→ **WHAT TO PRODUCE**: From the entries, filter out every line that lacks "Lemma" and copy the rest.
+++ DATA SUPPLIED +++
(** A successful lookup cannot make [page_insert] fail. *)
Lemma page_insert_ret s g root o va f p perm ret s' :
  wf K s g → lab g root = Some (Lab o []) → walk (entry_at (phys s)) root (table_path va) = Some f →
  page_insert (VADDR (bld s) (root * 4096)) p va perm s = Ok (ret, s') → ret = 0.
Proof.
  intros W Hr Hw. unfold page_insert, mbind, M_bind. rewrite (mmap_lookup_present K s g root o va f) by done.
  unfold get. destruct (kread _ s) as [[e s1]|]; [|done]. destruct (_ =? _).
  - destruct (invlpg _ s1) as [[[] s2]|]; [|done]. destruct (kwrite _ _ s2) as [[[] s3]|]; [|done]. by intros [= <- _].
  - destruct (page_remove _ _ s1) as [[[] s2]|]; [|done]. destruct (kwrite _ _ s2) as [[[] s3]|]; [|done].
    destruct (page_incref _ s3) as [[[] s4]|]; [|done]. by intros [= <- _].
Qed.

(** *** Mapping the new page at the temporary address *)

Lemma stage_map s g r f p fl' q c0 perm :
  wf K s g → fl g = p :: fl' → Lst.lrep q fl' → con_ok c0 → temp_at s g f 0 →
  lab g r = Some (Lab r []) → 0 < p → 0 ≤ perm < 4096 →
  let v := p * 4096 + Z.lor perm 1 in
  let g3 := Ghost (lab g) fl' (<[p := 1]> (pins g)) in
  ∃ s3, page_insert (VADDR (bld s) (r * 4096)) p KERNEL_TEMP perm
          (set_con c0 (set_refs (<[p := 0]> (refs s)) (set_free q s))) = Ok (0, s3) ∧
    wf K s3 g3 ∧ temp_at s3 g3 f v ∧ bld s3 = bld s ∧ pages_cnt s3 = pages_cnt s ∧
    (∀ d, refs s3 d = if decide (p = d) then 1 else refs s d) ∧
    phys s3 = wr64 (phys s) (f * 4096 + 8 * temp_idx) v ∧ frame v = p ∧ present v = true ∧ 0 ≤ v < 2 ^ 64.
Proof.
  intros W Hfl Hq Hc Hta Hr Hp0 Hperm v g3.
  assert (p ∈ fl g) as Hpfl by (rewrite Hfl; by left). destruct (wf_free _ _ _ W p Hpfl) as [Hpl Hpp].
  assert (in_range s p) as Hp by (by apply (wf_alloc _ _ _ W)).
  assert (p ∉ fl') as Hpn.
  { pose proof (Lst.lrep_nodup _ _ (proj1 (wf_alloc _ _ _ W))) as Hnd. rewrite Hfl in Hnd. by apply NoDup_cons in Hnd as [? _]. }
  pose proof (build_bound s p (wf_build _ _ _ W) Hp) as (? & ? & ? & ?).
  assert (0 ≤ Z.lor perm 1 < 4096) as Hpm by (apply (lor_bound _ _ 12); lia).
  assert (0 ≤ v < 2 ^ 64) as Hv by (unfold v; lia).
  pose proof (alloc_wf K s g p fl' q W Hfl Hq) as W1. set (s1 := set_refs _ _) in *. set (g1 := Ghost _ _ _) in W1.
  pose proof (wf_con_any K s1 g1 c0 Hc W1) as W2. set (s2 := set_con c0 s1) in *.
  assert (temp_at s2 g1 f 0) as Hta2 by (destruct Hta; by constructor).
  assert (refs s2 p = 0) as Hr2 by (cbn; by rewrite fn_lookup_insert).
  exists (set_refs (<[p := u32 (refs s2 p + 1)]> (refs s2))
    (set_phys (wr64 (phys s2) (f * 4096 + 8 * temp_idx) v) s2)). split.
  { change (bld s) with (bld s2). unfold v. apply (page_insert_present K s2 g1 r r f KERNEL_TEMP p perm W2 Hr); try done.
    - by apply (ta_walk _ _ _ _ Hta2 r r).
    - apply (ta_ent _ _ _ _ Hta2). }
  rewrite Hr2. change (u32 (0 + 1)) with 1.
  pose proof (pin_wf K s2 g1 p 1 W2 Hp Hpn Hpl) as W3. cbn [pins g1 lab fl] in W3. rewrite Hpp, Hr2 in W3.
  specialize (W3 ltac:(lia) ltac:(lia)). change (0 + 1) with 1 in W3.
  assert (temp_at (set_refs (<[p := 1]> (refs s2)) s2) g3 f 0) as Hta3 by (destruct Hta2; by constructor).
  split; [exact (temp_write_wf _ _ f 0 v W3 Hta3)|]. split; [exact (temp_write_at _ _ f 0 v W3 Hta3 Hv)|].
  split_and!; try done.
  - intros d. cbn. rewrite !fn_insert_dec. by destruct (decide (p = d)).
  - apply frame_mk; lia.
  - apply present_mk. rewrite Z.lor_spec. apply orb_true_r.
  - apply Hv.
  - apply Hv.
Qed.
+++
→ **RESULT OF THE TASK**:
Lemma page_insert_ret s g root o va f p perm ret s' :
Lemma stage_map s g r f p fl' q c0 perm :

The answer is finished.